The government of South Sudan has proposed a raft of measures to protect bank depositors and boost confidence in a banking industry bogged down by hyperinflation, currency devaluation and shortage of the dollar.
Juba is also seeking to reduce the cost of cash transactions by phasing out low denomination banknotes and reduce the cash reliance of the economy through supportive policies, including paying civil servants through bank accounts.
The Bank of South Sudan (BoSS) has disclosed in the International Monetary Fund (IMF) Country Report No. 23/108 dated March 2023 that plans are underway to implement an insurance plan for bank depositors as part of a wider East African integration agenda, seeking to protect account holders and boost confidence in the regional banking sector.
“We have requested all banks to supply BoSS with granular deposit data, to aid BoSS planning for the possible introduction of a deposit insurance scheme as part of our commitments towards further integration with the East African Community,” said the central bank.
As part of the measures to strengthen the banking sector and enhance financial inclusion in the war-ravaged economy, the banking regulator has also proposed plans to address the undercapitalisation of the banking sector.
Several licensed commercial banks, accounting for six percent of the industry’s assets and 12 percent of deposits, are undercapitalised.
“While such undercapitalisation is not a systemic issue, it hampers financial development and thereby the capacity of South Sudan’s banking sector to support economic growth and development,” the regulator said.
The regulator has revoked the licences of two dormant domestic banks that never commenced operations and is in the process of reviewing the licences of inactive banks that are critically undercapitalised or have ceased operations.
The BoSS board will this month approve a time-bound plan for addressing banking sector undercapitalisation as one of the structural benchmarks of the new IMF financing programme.
The IMF’s nine-month Staff-Monitored Programme with Board Involvement seeks to help South Sudan establish a policy track record towards an Extended Credit Facility.
The BoSS has also begun regular publication of quarterly Financial Soundness Indicators (FSIs) for South Sudan’s banking sector on its website to enhance transparency.

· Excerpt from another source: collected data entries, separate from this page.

(* ===== verification/PoolProgram.v ===== *)
(** * The programs that run the workload on the pool

    bench/bench_pool.cpp and example/workload/pool from end to end: the main thread starts
    the pool, starts fiber 0 with [Go], waits with [WaitIdle] (the benchmark, once
    [bench_logic] has returned) or stops the pool with [WaitShutdown] (the example), and
    destroys the pool; the workers, once they have a thread, take the steps of
    PoolWorkload.v.  The owner's side of the pool is that of DistShutdown.v and WaitIdle.v.

    Two things can make the behaviour of these programs undefined, and then there are no
    further steps.  The counter is a local variable which the fibers' routines refer to:
    of [main] in the example, of [bench_logic] in the benchmark, which does not wait for
    the fibers; an access when it is no more sets [pg_dangling].  And a worker's
    [std::binary_semaphore] must not be released past its [max()], a parameter. *)

From stdpp Require Import prelude list gmap.
From S2P Require Import Prelude.
From S2P Require Import Lock.
From S2P Require Import Parking.
From S2P Require Import AsyncMutex.
From S2P Require Import WaitGroup.
From S2P Require Import DistributedPool.
From S2P Require Import DistShutdown.
From S2P Require Import WaitIdle.
From S2P Require Import PoolFibers.
From S2P Require Import PoolObjects.
From S2P Require Import PoolWorkload.
From S2P Require Import PoolReports.
From S2P Require Import PoolProgress.
From S2P Require Import PoolAssertion.

(** The position of the main thread. *)
Inductive main_pc :=
| Constructed            (** the pool is constructed; [pool.Start()] *)
| InStart
| Submitting0            (** [Go(pool, ...)]: the first half of [Submit] *)
| Pushing0               (** [Go(pool, ...)]: the push *)
| Returning0             (** [Go] has returned; [bench_logic] returns next *)
| Idling (p : idle_pc)   (** [pool.WaitIdle()] *)
| Stopping               (** [pool.WaitShutdown()] *)
| InStop
| Leaving                (** the destructor of the pool *)
| InDestructor.

Record program := MkProgram {
  pg_work : work;
  pg_thread : wid → bool;
  pg_current : wid → bool;
  pg_owner : owner_pc;
  pg_main : main_pc;
  pg_dangling : bool      (** a fiber has accessed the counter after the end of its lifetime *)
}.

Abbreviation pg_pool s := (wl_pool (pg_work s)).

Inductive program_label :=
| MainStep
| SpuriousMain                 (** the main thread wakes without a notification *)
| Submitter (i : nat)          (** a thread inside [Push] makes its next access *)
| Thread (l : work_label).     (** a worker makes a step *)

(** The worker that makes the step; [None] for what the main thread does. *)
Definition pf_worker {Op} (l : pf_label Op) : option wid :=
  match l with
  | Enter w _ | Move w | Count w | Await w | Take w _ => Some w
  | Elsewhere _ => None
  end.

Definition worker_of (l : work_label) : option wid :=
  match l with
  | PoolMoves (Step w _) | OwnCode w | Return w => Some w
  | PoolMoves _ => None
  | InMutex l => pf_worker l
  | InGroup l => pf_worker l
  end.

(** The pool as its owner knows it. *)
Definition owned_of (s : program) : owned :=
  MkOwned (pg_pool s) (pg_thread s) (pg_current s) (pg_owner s).

Definition put_pool (s : work) (d : dpool) : work :=
  MkWork (MkPoolObjects d (wl_mutex s) (wl_group s)) (wl_counter s) (wl_pc s).

Definition put_owned (s : program) (o : owned) (p : main_pc) : program :=
  MkProgram (put_pool (pg_work s) (od_pool o)) (od_thread o) (CurrentPool o) (od_owner o) p (pg_dangling s).

Definition set_main (s : program) (p : main_pc) : program :=
  MkProgram (pg_work s) (pg_thread s) (pg_current s) (pg_owner s) p (pg_dangling s).

Definition set_work (s : program) (w : work) (p : main_pc) : program :=
  MkProgram w (pg_thread s) (pg_current s) (pg_owner s) p (pg_dangling s).

Definition dangle (s : program) : program :=
  MkProgram (pg_work s) (pg_thread s) (pg_current s) (pg_owner s) (pg_main s) true.

(** The number of workers, [CountThreads]; which program it is: the benchmark [idles]; and
    the [max()] of the implementation's [std::binary_semaphore]. *)
Class Program := { CountThreads : nat; idles : bool; smph_max : Z }.

Section program.
  Context {T : Tasks} {P : Program}.
  Implicit Types (s : program).

(** A call of the main thread on the pool, or its next step inside. *)
Definition on_pool (l : owned_label) (p : main_pc) s : option program :=
  o ← owned_step CountThreads (S kTasks) l (owned_of s); Some (put_owned s o p).

(** Inside [Start], [WaitShutdown] or the destructor, until it returns. *)
Definition inside (next : main_pc) s : option program :=
  match pg_owner s with
  | OReady => Some (set_main s next)
  | _ => on_pool OwnerStep (pg_main s) s
  end.

Definition main_step s : option program :=
  match pg_main s with
  | Constructed => on_pool CallStart InStart s
  | InStart => inside Submitting0 s
  | Submitting0 => w ← work_step (PoolMoves (CallSubmit 0)) (pg_work s); Some (set_work s w Pushing0)
  | Pushing0 =>
      w ← work_step (PoolMoves (Route 0)) (pg_work s);
      Some (set_work s w Returning0)
  | Returning0 => Some (set_main s (if idles then Idling ITest else Stopping))
  | Idling IOut => Some (set_main s Leaving)
  | Idling p => q ← WaitIdle_step (pg_pool s) p; Some (set_main s (Idling q))
  | Stopping => on_pool CallWaitShutdown InStop s
  | InStop => inside Leaving s
  | Leaving => on_pool CallDestroy InDestructor s
  | InDestructor => inside InDestructor s
  end.

(** [NotifyAll()], for the main thread. *)
Definition notified_main (p : main_pc) : main_pc :=
  match p with Idling p => Idling (notified p) | _ => p end.

(** A step of worker [w], which has a thread. *)
Definition worker_moves (w : wid) (l : work_label) s : option program :=
  if pg_thread s w
  then
    x ← work_step l (pg_work s);
    Some (MkProgram x (pg_thread s) (run_worker (Step w false) (owned_of s)) (pg_owner s)
      (if notifies (Step w false) (pg_pool s) then notified_main (pg_main s) else pg_main s) (pg_dangling s))
  else None.

(** The counter, which the fibers' routines refer to, is a local variable: of [bench_logic]
    in the benchmark, of [main] in the example. *)
Definition alive (p : main_pc) : bool :=
  match p with
  | Submitting0 | Pushing0 | Returning0 => true
  | Stopping | InStop => negb idles
  | _ => false
  end.

(** The step accesses the counter. *)
Definition touches (l : work_label) (x : work) : bool :=
  match l with
  | OwnCode w =>
      match on_stack (wl_pool x) w with
      | Some f => match wl_pc x f with Checking | Reading | Writing _ => true | _ => false end
      | None => false
      end
  | _ => false
  end.

(** An access to a counter whose lifetime has ended is undefined: nothing is said of what
    is read or written. *)
Definition thread_moves (w : wid) (l : work_label) s : option program :=
  s' ← worker_moves w l s;
  Some (if touches l (pg_work s) && negb (alive (pg_main s)) then dangle s else s').

Definition moves (l : program_label) s : option program :=
  match l with
  | MainStep => main_step s
  | SpuriousMain =>
      match pg_main s with Idling IBlocked => Some (set_main s (Idling ITest)) | _ => None end
  | Submitter i => x ← work_step (PoolMoves (PushOn i)) (pg_work s); Some (set_work s x (pg_main s))
  | Thread l => w ← worker_of l; thread_moves w l s
  end.

(** The behaviour is undefined: of the access, or of a [release] past [max()]. *)
Definition undefined s : bool := pg_dangling s || bool_decide (smph_max < smph_high (pg_pool s))%Z.

Definition program_step (l : program_label) s : option program :=
  if undefined s then None else moves l s.

Definition new_program : program := MkProgram new_work (λ _, false) (λ _, false) ONew Constructed false.

Definition program_system : lts program program_label := Lts (λ s, s = new_program) program_step.

(** ** What a worker does to the pool *)

(** The steps of the pool that the code of a fiber on [w] makes. *)
Definition fiber_label (w : wid) (d : dist_label) : Prop :=
  match d with
  | CallSubmit k => k ≤ kTasks
  | Route _ => True
  | Suspended u | Finished u => u = w
  | _ => False
  end.

(** One of these, an iteration of the worker, or nothing. *)
Definition moved_by (w : wid) (p p' : dpool) (own : dist_label → Prop) : Prop :=
  p' = p ∧ running_on (wk_pc (dworkers p w)) ≠ None ∨ (∃ b, worker_step p w b = Some p') ∨
  ∃ d, is_Some (on_stack p w) ∧ dist_step d p = Some p' ∧ own d.

Lemma running_on_stack p w f : on_stack p w = Some f → running_on (wk_pc (dworkers p w)) ≠ None.
Proof. unfold on_stack. by destruct (wk_pc (dworkers p w)). Qed.

Lemma pf_moved_by {D Op U} `{PrimitiveLaws D Op U} l p (m : parking D Op U) p' m' w :
  pf_inv (MkPoolFibers p m) → pf_step l (MkPoolFibers p m) = Some (MkPoolFibers p' m') → pf_worker l = Some w →
  moved_by w p p' (λ d, match d with
    | CallSubmit k => outside m k = false | Route _ => True | Suspended u => u = w | _ => False end).
Proof.
  intros Hi Hstep Hw. pose proof (pf_park_inv _ Hi) as Hm. simpl in Hm.
  destruct l as [u op|u|u|u|u b|l]; simplify_eq/=; cbn [pf_step] in Hstep.
  - apply bind_Some in Hstep as (f & Ef & Hstep). apply bind_Some in Hstep as (m1 & _ & [= <- <-]).
    left. split; [done|by eapply running_on_stack].
  - apply bind_Some in Hstep as (f & Ef & Hstep). apply bind_Some in Hstep as (m1 & _ & Hstep).
    apply bind_Some in Hstep as (p1 & E & [= <- <-]).
    destruct (next_wake _) as [g|] eqn:Eg; [right; right; by exists (Route g)|].
    destruct (suspended _); [right; right; by exists (Suspended w)|].
    left. simplify_eq. split; [done|by eapply running_on_stack].
  - apply bind_Some in Hstep as (f & Ef & Hstep). apply bind_Some in Hstep as (g & Eg & Hstep).
    apply bind_Some in Hstep as (p1 & E & [= <- <-]). right; right. exists (CallSubmit g). split_and!; [done..|].
    destruct (next_wake_parked m f g Hm Eg) as [[Hs _] _].
    unfold suspended, outside in *. by destruct (fb_pc (pk_fibers m g)).
  - apply bind_Some in Hstep as (f & Ef & Hstep). apply bind_Some in Hstep as (m1 & _ & [= <- <-]).
    left. split; [done|]. unfold in_tail in Ef. by destruct (wk_pc (dworkers p w)).
  - destruct (wk_pc (dworkers p w)); try done. destruct (local_tasks (dworkers p w)); [done|].
    apply bind_Some in Hstep as (m1 & _ & Hstep). apply bind_Some in Hstep as (p1 & E & [= <- <-]).
    right; left. by exists b.
Qed.

Lemma moved_by_weaken w p p' (own own' : dist_label → Prop) : (∀ d, own d → own' d) →
  moved_by w p p' own → moved_by w p p' own'.
Proof. intros Hd [?|[?|(d & ? & ? & ?)]]; [by left|by right; left|right; right; exists d; auto]. Qed.

(** A fiber that waits in the mutex or in the group is one of the program's. *)
Lemma waiting_in_range (s : work) k : roles_inv s → outside (wl_mutex s) k = false ∨ outside (wl_group s) k = false →
  k ≤ kTasks.
Proof.
  intros Hr Ho. destruct (decide (k = 0)) as [->|Hk]; [lia|].
  assert (started (wl_pc s 0) k = true) as Hs.
  { destruct Ho as [Ho|Ho]; [|by apply in_group_started].
    destruct (started (wl_pc s 0) k) eqn:E; [done|]. destruct (ri_fresh _ Hr k Hk E) as (_ & ? & _). congruence. }
  pose proof (ri_main _ Hr). destruct (wl_pc s 0); simpl in *; try done; apply bool_decide_eq_true in Hs; lia.
Qed.
Lemma tsan_demo_reachable : reachable (coroutine_system tsan_start) tsan_demo.
Proof. apply (run_reachable (coroutine_system tsan_start)); [done|]. apply is_Some_alt. vm_compute. exact I. Qed.

Lemma asan_demo_reachable : reachable (coroutine_system asan_start) asan_demo.
Proof. apply (run_reachable (coroutine_system asan_start)); [done|]. apply is_Some_alt. vm_compute. exact I. Qed.

Lemma tsan_follows_contexts_witness :
  (active tsan_demo 7, active tsan_demo 8) = ([], [2]) ∧ broken tsan_demo = false ∧
  (∀ t, match active tsan_demo t with
        | [] => current_fiber t (rt (cworld tsan_demo)) = current_fiber t tsan_start
        | c :: _ => fiber_ (ctxs (cworld tsan_demo) (CoroCtx c)) = Some (current_fiber t (rt (cworld tsan_demo)))
        end) ∧
  ∀ f, fiber_alive (rt (cworld tsan_demo)) f ↔
    (∃ t, current_fiber t tsan_start = f) ∨
    ∃ c, unfinished (status tsan_demo c) ∧ fiber_ (ctxs (cworld tsan_demo) (CoroCtx c)) = Some f.
Proof.
  split; [vm_compute; reflexivity|].
  apply (tsan_follows_contexts tsan_start tsan_demo).
  - intros t u E. simpl in E. congruence.
  - apply pool_start.
  - apply tsan_demo_reachable.
Defined.

Lemma asan_follows_contexts_witness :
  status asan_demo 0 = Suspended true ∧ broken asan_demo = false ∧
  (∀ t, as_pending t (rt (cworld asan_demo)) = None ∧
    as_stack t (rt (cworld asan_demo)) =
      match active asan_demo t with [] => as_stack t asan_start | c :: _ => buffers asan_demo c end) ∧
  (∀ c, status asan_demo c = Suspended true →
    ∃ fs, fake_stack_ (ctxs (cworld asan_demo) (CoroCtx c)) = Some fs ∧ fake_alive (rt (cworld asan_demo)) fs ∧
      ∀ t, as_fake t (rt (cworld asan_demo)) ≠ fs).
Proof.
  split; [vm_compute; reflexivity|].
  apply (asan_follows_contexts asan_start asan_demo).
  - intros t u E. simpl in E. congruence.
  - apply pool_start.
  - done.
  - apply asan_demo_reachable.
Defined.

“We have published on the BoSS website these FSIs for end-September 2022, and will continue to publish them at quarterly frequency within one month after the end of each quarter,” it said.
Other measures to strengthen the banking system include a move to enforce the publication of audited financial statements by all commercial banks operating in South Sudan.
South Sudan’s implementation of a deposit insurance scheme will allow Juba to join other East African countries whose banking regulators have compensation schemes for depositors in the event of bank failure.
In Uganda, the Deposit Protection Fund increased the amount it pays each depositor of a failed bank to Ush10 million ($2,648.46), from Ush3 million ($794.5), while in Tanzania, the Deposit Insurance Board increased the amount of protected deposits from Tsh500,000 ($210.7) to Tsh1.5 million ($632.3).
In Kenya, the Kenya Deposit Insurance Corporation revised the deposit insurance coverage amount to Ksh500,000 ($3,623), from Ksh100,000 ($724.6) and introduced the risk-based insurance premium model for member institutions.
In Rwanda, the Deposit Guarantee Fund protects eligible deposits up to Rwf500,000 ($436.9) per depositor.
But Kenya his ahead of its peer, operating a deposit insurance scheme with an expanded mandate of risk minimisation and resolution of problem banks. Among these resolution measures are mergers and acquisitions and creation of bridge banks, interim banks established to manage the assets and liabilities of troubled lenders before being sold to strategic investors.
So far, only two countries in Africa — Kenya and Nigeria — run deposit insurance schemes with this expanded mandate. South Sudan is pushing for the de-dollarisation (use of domestic currency as legal tender) of the economy to tame dollar speculation, improve the value of its currency and lower the cost of living.